Too little challenge means you succumb to boredom and apathy; too much challenge means you become overwhelmed. With the right challenge, something magical happens. Difficult challenges are easier to tackle, and motivational ones are easier to set.
Why challenge matters in retirement
A popular myth still exists that retirement is about rest, not effort, but I’ve yet to meet anyone who thrives in retirement without challenge. Why? The mind and body need it. We need it. The right personal or professional challenges satisfy our need for growth, meaning and purpose.
However, there’s a catch. Not all challenges are created equal. Some are too big, too soon. Others are so vague that they go nowhere. Some belong to someone else. Some are so wrapped in anxiety or guilt that they never start.
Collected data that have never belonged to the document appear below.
(** * linked-MRCPSP: bound estimation, time normalisation and the
      formulation builders, embedded from [src/src/*.py].

    Python integers are unbounded, so durations, horizons and time
    instants are [Z]; activity, mode and resource indices are [nat]
    (the data model indexes them from 0); a Python list is a [list];
    an exception is the [Raise] branch of [result].  The duration table
    is the one object a builder mutates: it lives in a store and is
    passed by location.  The solver is outside the program: a builder's
    product is the list of variables, the objective and the constraints
    it hands over, kept as expressions in the shape the source writes
    them. *)

From Stdlib Require Import ZArith QArith List Lia Bool.
From stdpp Require Import gmap strings list.

Local Open Scope string_scope.
Local Open Scope Z_scope.
Local Open Scope list_scope.

(** ** Exceptions and the error monad *)

Inductive exn : Type :=
| IndexError          (* list index out of range *)
| KeyError            (* tupledict lookup of an undeclared key *)
| ValueError          (* min()/max() of an empty sequence *)
| ZeroDivisionError   (* integer division by zero *)
| TypeError.          (* the duration table is not a list object *)

Inductive result (A : Type) : Type :=
| Ok (a : A)
| Raise (e : exn).
Arguments Ok {A} a.
Arguments Raise {A} e.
The CHALLENGE stage exists to sort all of that out.
The Challenge Paradox
Here’s the paradox: the inability to make progress while recognising that progress is necessary. In Retire With IMPACT, the focus is on resolving this paradox by establishing an optimum level of challenge that makes progress possible. Otherwise, challenge becomes a force that keeps us stuck.
That’s why the CHALLENGE stage is a skillset, not a test. You’re not being asked to constantly “rise to the occasion.” You’re being asked to choose the right occasion and rise gradually, deliberately, sustainably and effectively.
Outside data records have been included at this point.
(** For queue positions and numbers of licenses that are not negative
    and a cycle, loan period plus reservation period, that is not
    negative: a patron further back in the queue is never given an
    earlier estimate, and more licenses never give a later one,
    provided that the patron in front is waiting (position 1 or more),
    or both are at position 0, or the reservation period is no longer
    than the loan period.  The proviso is needed: at position 0 the
    estimate is the reservation period, and with a loan period of 0 and
    a reservation period of 3 the patron at position 1 of a pool of two
    licenses is given the earlier date. *)
Theorem calculate_until_monotone
    (start p1 p2 l1 l2 loan reservation : Z) :
  (0 <= p1)%Z -> (p1 <= p2)%Z -> (0 <= l2)%Z -> (l2 <= l1)%Z ->
  (0 <= loan + reservation)%Z ->
  (1 <= p1 \/ p2 = 0 \/ reservation <= loan)%Z ->
  no_later (_calculate_until start p1 l1 loan reservation)
           (_calculate_until start p2 l2 loan reservation) /\
  ~ no_later (_calculate_until start 0 2 0 3)
             (_calculate_until start 1 2 0 3).
Proof.
  intros Hp1 Hp Hl2 Hl Hc Hfront. split.
  2: { unfold _calculate_until, no_later. cbn. lia. }
  rewrite !calculate_until_cases by lia.
  destruct (Z.eqb_spec p2 0) as [Hp20|Hp20].
  { destruct (Z.eqb_spec p1 0) as [_|]; [|lia]. unfold no_later. lia. }
  destruct (Z.eqb_spec l2 0) as [_|Hl20].
  { unfold no_later.
    by destruct (p1 =? 0)%Z, (l1 =? 0)%Z, (l1 =? 1)%Z. }
  destruct (Z.eqb_spec l1 0) as [|_]; [lia|].
  assert (Hle : (0 <= (p2 - 1) / l2 <= p2)%Z).
  { split; [apply Z.div_pos; lia|].
    transitivity (p2 - 1)%Z; [|lia]. apply Z.div_le_upper_bound; nia. }
  destruct (Z.eqb_spec p1 0) as [Hp10|Hp10].
  { assert (Hres : (reservation <= loan)%Z) by lia.
    unfold no_later. destruct (l2 =? 1)%Z; nia. }
  assert (Hdiv : ((p1 - 1) / l1 <= (p2 - 1) / l2)%Z).
  { transitivity ((p1 - 1) / l2)%Z.
    - apply Z.div_le_compat_l; lia.
    - apply Z.div_le_mono; lia. }
  assert (H0 : (0 <= (p1 - 1) / l1)%Z) by (apply Z.div_pos; lia).
  unfold no_later.
  destruct (Z.eqb_spec l1 1) as [->|Hl1], (Z.eqb_spec l2 1) as [->|Hl2'];
    nia.
Qed.

Lemma calculate_until_monotone_witness :
  no_later (_calculate_until 100 5 4 14 3) (_calculate_until 100 9 2 14 3)
  /\ no_later (_calculate_until 100 0 4 14 3) (_calculate_until 100 1 4 14 3)
  /\ no_later (_calculate_until 100 3 4 14 3) (_calculate_until 100 3 0 14 3).
Proof.
  split; [|split].
  - apply (calculate_until_monotone 100 5 9 4 2 14 3); lia.
  - apply (calculate_until_monotone 100 0 1 4 4 14 3); lia.
  - apply (calculate_until_monotone 100 3 3 4 0 14 3); lia.
Defined.

(** When the server gave no end date, [until] gives no estimate
    exactly when no reservation period is given, or the pool owns no
    license and the place of the patron in the queue is not 0: the
    recorded position, or the length of the queue when the position is
    missing or 0.  When the periods, the number of licenses, the
    length of the queue and the position are not negative, an estimate
    that is given is never earlier than the reading of the clock. *)
Theorem until_not_in_the_past (self : t) (utcnow loan : Z)
    (reservation : option Z) :
  end_ self = None ->
  (until self utcnow loan reservation = None <->
   reservation = None \/
   (licenses_owned self = 0%Z /\
    (position self = None \/ position self = Some 0%Z ->
     patrons_in_hold_queue self <> 0%Z))) /\
  ((0 <= loan)%Z ->
   (forall r, reservation = Some r -> (0 <= r)%Z) ->
   (0 <= licenses_owned self)%Z -> (0 <= patrons_in_hold_queue self)%Z ->
   (forall p, position self = Some p -> (0 <= p)%Z) ->
   forall estimate,
     until self utcnow loan reservation = Some estimate ->
     (utcnow <= estimate)%Z).
Proof.
  intros Hend. unfold until. rewrite Hend.
  destruct reservation as [r|].
  2: { split; [split; [by left|done]|]. done. }
  set (queue_position :=
         match position self with
         | Some p => if (p =? 0)%Z then patrons_in_hold_queue self else p
         | None => patrons_in_hold_queue self
         end).
  split.
  - unfold _calculate_until.
    destruct (Z.eqb_spec queue_position 0) as [H0|H0].
    + split; [done|]. intros [|(_ & Hqueue)]; [done|]. exfalso.
      unfold queue_position in H0.
      destruct (position self) as [p|] eqn:Hp.
      * destruct (Z.eqb_spec p 0) as [->|Hp0]; [|done].
        apply Hqueue; [by right|done].
      * apply Hqueue; [by left|done].
    + destruct (Z.eqb_spec (licenses_owned self) 0) as [Hl0|Hl0].
      * split; [|done]. intros _. right. split; [done|].
        unfold queue_position in H0.
        intros [Hn|Hn]; rewrite Hn in H0; done.
      * split; [done|]. intros [|(Hl & _)]; done.
  - intros Hloan Hres Hl Hq Hp estimate.
    assert (Hqp : (0 <= queue_position)%Z).
    { unfold queue_position. destruct (position self) as [p|]; [|done].
      destruct (p =? 0)%Z; [done|]. by apply Hp. }
    specialize (Hres r eq_refl).
    rewrite calculate_until_cases by done.
    destruct (Z.eqb_spec queue_position 0) as [H0|H0]; [intros [= <-]; lia|].
    destruct (Z.eqb_spec (licenses_owned self) 0) as [Hl0|Hl0]; [done|].
    assert (H1 : (0 <= (queue_position - 1) / licenses_owned self)%Z)
      by (apply Z.div_pos; lia).
    destruct (licenses_owned self =? 1)%Z; intros [= <-]; nia.
Qed.

Definition waiting : t :=
  {| start := Some 0%Z;
     end_ := None;
     position := None;
     licenses_owned := 4;
     patrons_in_hold_queue := 21 |}.

(** A hold on a title of which the pool owns nothing. *)
Definition stranded : t :=
  {| start := Some 0%Z;
     end_ := None;
     position := Some 0%Z;
     licenses_owned := 0;
     patrons_in_hold_queue := 2 |}.

Lemma until_not_in_the_past_witness :
  (until waiting 1000 14 (Some 3%Z) = Some 1099%Z /\ (1000 <= 1099)%Z) /\
  until stranded 1000 14 (Some 3%Z) = None.
Proof.
  split.
  - split; [reflexivity|].
    destruct (until_not_in_the_past waiting 1000 14 (Some 3%Z) eq_refl)
      as [_ Hlate].
    apply Hlate; [lia| |simpl; lia|simpl; lia| |reflexivity].
    + intros r [= <-]. lia.
    + intros p Hp. discriminate Hp.
  - destruct (until_not_in_the_past stranded 1000 14 (Some 3%Z) eq_refl)
      as [[_ Hnone] _].
    apply Hnone. right. split; [reflexivity|]. intros _. discriminate.
Defined.

End HoldFacts.

(** ** The quality of a Resource *)

Module ResourceQualityFacts.
Import ResourceQuality.

Lemma inject_Z_pos (n : Z) : (0 < n)%Z -> 0 < inject_Z n.
Proof. intros H. change 0 with (inject_Z 0). by rewrite <- Zlt_Qlt. Qed.

Lemma inject_Z_nonneg (n : Z) : (0 <= n)%Z -> 0 <= inject_Z n.
Proof. intros H. change 0 with (inject_Z 0). by rewrite <- Zle_Qle. Qed.





(** Casting a list of votes, one call of [add_quality_votes] each,
    until one of them raises. *)
Fixpoint cast (votes : list (Q * Z)) (self : t) : option error * t :=
  match votes with
  | [] => (None, self)
  | (vote, weight) :: rest =>
      match add_quality_votes vote weight self with
      | (None, self') => cast rest self'
      | failed => failed
      end
  end.

Fixpoint votes_weight (votes : list (Q * Z)) : Z :=
  match votes with
  | [] => 0
  | (_, weight) :: rest => (weight + votes_weight rest)%Z
  end.

Fixpoint total_score (votes : list (Q * Z)) : Q :=
  match votes with
  | [] => 0
  | (vote, weight) :: rest => vote * inject_Z weight + total_score rest
  end.

Lemma total_weight_nonneg (votes : list (Q * Z)) :
  Forall (fun v => (0 < snd v)%Z) votes -> (0 <= votes_weight votes)%Z.
Proof.
  induction 1 as [|[q w] votes Hw _ IH]; simpl in *; lia.
Qed.

Lemma cast_votes (votes : list (Q * Z)) :
  Forall (fun v => (0 < snd v)%Z) votes ->
  forall (self : t) (voted : Q) (count : Z),
  voted_quality self = Some voted ->
  votes_for_quality self = Some count ->
  (0 <= count)%Z ->
  exists self' voted',
    cast votes self = (None, self') /\
    votes_for_quality self' = Some (count + votes_weight votes)%Z /\
    voted_quality self' = Some voted' /\
    estimated_quality self' = estimated_quality self /\
    voted' * inject_Z (count + votes_weight votes)
      == voted * inject_Z count + total_score votes.
Proof.
  induction 1 as [|[q w] votes Hw Hall IH]; intros self voted count Hv Hc Hpos.
  - exists self, voted. cbn [cast votes_weight total_score].
    rewrite Z.add_0_r. split; [done|]. split; [done|]. split; [done|].
    split; [done|]. ring.
  - simpl in Hw. cbn [cast]. unfold add_quality_votes. rewrite Hv, Hc.
    destruct (Z.eqb_spec (count + w) 0) as [|_]; [lia|].
    unfold update_quality, ESTIMATED_QUALITY_WEIGHT.
    cbn [votes_for_quality with_voted_quality with_votes_for_quality
         from_option].
    unfold id.
    destruct (Z.eqb_spec (5 + (count + w)) 0) as [|_]; [lia|].
    match goal with
    | |- context [cast votes ?s1] =>
        destruct (IH s1 ((voted * inject_Z count + q * inject_Z w)
                         / inject_Z (count + w)) (count + w)%Z)
          as (self' & voted' & Hcast & Hcount & Hvoted & Hest & Hmean);
          [reflexivity|reflexivity|lia|]
    end.
    exists self', voted'. split; [exact Hcast|].
    cbn [votes_weight total_score].
    split; [by rewrite Hcount, Z.add_assoc|]. split; [done|].
    split; [done|].
    rewrite Z.add_assoc, Hmean.
    assert (Hw0 : 0 < inject_Z (count + w)) by (apply inject_Z_pos; lia).
    field. intros H. rewrite H in Hw0. by apply Qlt_irrefl in Hw0.
Qed.

(** After any number of votes of positive weight, cast one call at a
    time on a Resource whose vote columns are set, the voted quality
    is the weighted mean of all votes so far.  On a Resource with a
    null vote
    column, [add_quality_votes] raises [TypeError] and writes
    nothing. *)
Theorem add_quality_votes_weighted_mean (self : t) :
  (forall (votes : list (Q * Z)) (voted : Q) (count : Z),
     voted_quality self = Some voted ->
     votes_for_quality self = Some count ->
     (0 <= count)%Z ->
     Forall (fun v => (0 < snd v)%Z) votes ->
     exists self' voted',
       cast votes self = (None, self') /\
       votes_for_quality self' = Some (count + votes_weight votes)%Z /\
       voted_quality self' = Some voted' /\
       voted' * inject_Z (count + votes_weight votes)
         == voted * inject_Z count + total_score votes) /\
  (forall vote weight,
     voted_quality self = None \/ votes_for_quality self = None ->
     add_quality_votes vote weight self = (Some TypeError, self)).
Proof.
  split.
  - intros votes voted count Hv Hc Hpos Hall.
    destruct (cast_votes votes Hall self voted count Hv Hc Hpos)
      as (self' & voted' & H1 & H2 & H3 & _ & H5).
    by exists self', voted'.
  - intros vote weight [H|H]; unfold add_quality_votes; rewrite H; [done|].
    by destruct (voted_quality self).
Qed.

Definition unrated : t :=
  {| resource_id := 2;
     source_name := DataSource.OVERDRIVE;
     image_size := None;
     estimated_quality := Some (1 # 2);
     voted_quality := Some 0;
     votes_for_quality := Some 0%Z;
     quality := None |}.

Lemma add_quality_votes_weighted_mean_witness :
  (exists self' voted',
     cast [(1%Q, 2%Z); (1 # 2, 1%Z)] unrated = (None, self') /\
     votes_for_quality self'
       = Some (0 + votes_weight [(1%Q, 2%Z); (1 # 2, 1%Z)])%Z /\
     voted_quality self' = Some voted' /\
     voted' * inject_Z (0 + votes_weight [(1%Q, 2%Z); (1 # 2, 1%Z)])
       == 0 * inject_Z 0 + total_score [(1%Q, 2%Z); (1 # 2, 1%Z)]) /\
  add_quality_votes 1 1 (with_voted_quality None unrated)
    = (Some TypeError, with_voted_quality None unrated).
Proof.
  split.
  - destruct (add_quality_votes_weighted_mean unrated) as [H _].
    apply H; [reflexivity|reflexivity|lia|].
    repeat apply List.Forall_cons; [simpl; lia|simpl; lia|apply List.Forall_nil].
  - destruct (add_quality_votes_weighted_mean
                (with_voted_quality None unrated)) as [_ H].
    apply H. by left.
Defined.

(** *** Covers *)

Lemma Qlt_bool_iff (a b : Q) : Measurement.Qlt_bool a b = true <-> a < b.
Proof.
  unfold Measurement.Qlt_bool. rewrite negb_true_iff.
  destruct (Qle_bool b a) eqn:E.
  - apply Qle_bool_iff in E. split; [done|]. intros H.
    exfalso. by apply (Qlt_not_le _ _ H).
  - split; [|done]. intros _. apply Qnot_le_lt. intros H.
    apply Qle_bool_iff in H. congruence.
Qed.

Lemma Qlt_bool_false (a b : Q) : Measurement.Qlt_bool a b = false <-> b <= a.
Proof.
  unfold Measurement.Qlt_bool. rewrite negb_false_iff. apply Qle_bool_iff.
Qed.

Lemma three_factors (x y z : Q) :
  0 < x -> x <= 1 -> 0 < y -> y <= 1 -> 0 < z -> z <= 1 ->
  0 < x * y * z /\ x * y * z <= 1 /\
  (x * y * z == 1 <-> x == 1 /\ y == 1 /\ z == 1).
Proof.
  intros Hx0 Hx1 Hy0 Hy1 Hz0 Hz1.
  assert (Hxy0 : 0 < x * y) by nra.
  assert (Hxy1 : x * y <= 1) by nra.
  split; [nra|]. split; [nra|]. split.
  - intros H. assert (x * y == 1) by nra. assert (z == 1) by nra.
    assert (x == 1) by nra. assert (y == 1) by nra. done.
  - intros (-> & -> & ->). reflexivity.
Qed.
Entry Points: Where the real work begins
Not all challenges need to be tackled head-on. Sometimes we enter through a side door, which I call Entry Points.
Here are a few examples:
- A daily walk that becomes a habit that becomes motivation to eat better
- A difficult conversation that leads to setting boundaries and building confidence
- A decision to stop people-pleasing that unlocks energy for a new project
No grand gestures here, simply ones that change the system because when one thing shifts, other things follow. Rather than obsess about the whole mountain and the distant summit, we focus on the piece of rock in front of us and climb steadily.
The challenge of good ideas
Another insight from this stage is that not all good ideas work. Many people in retirement have too many ideas, or their ideas feel exciting but fall flat in reality. The reason is that their strategy doesn’t match the challenge. Like flatpack furniture, just because you’ve got the parts doesn’t mean you’ll assemble them well. You need a strategy, what goes where, when, and how. That’s what the CHALLENGE stage provides, not more ideas, but better
implementation.
The Emotional Self is your compass
You’ve met the Emotional Self earlier in the Model. Here, it plays a crucial role. Your Emotional Self will tell you, sometimes loudly, whether a challenge is too much, too little, or just right.
Listen for these signals:
- Resistance and dread = challenge mismatch
- Excitement and nervousness = possible right-fit challenge
- Ongoing overwhelm = challenge overload
- Ongoing apathy = challenge underload
The skill of challenge
This isn’t just about having a challenge but learning how to challenge yourself well. That includes:
- Knowing your stage and situation
- Selecting strategic Entry Points
- Adjusting scale, speed, and structure
- Being willing to test, learn, and try again
Challenge is a great catalyst. When done right, it moves everything forward.
The right challenge is a bridge, not a block
If you’ve struggled to make changes in retirement, it’s rarely about willpower but about your relationship with challenge and that it has been your enemy. Consequently, people become stuck in cycles of blame. By making their peace with challenge and turning it into a friend, they surprise themselves and what they are capable of. And often, that one challenge, the right challenge, at the right time, in the right way, is all it takes to begin a transformation.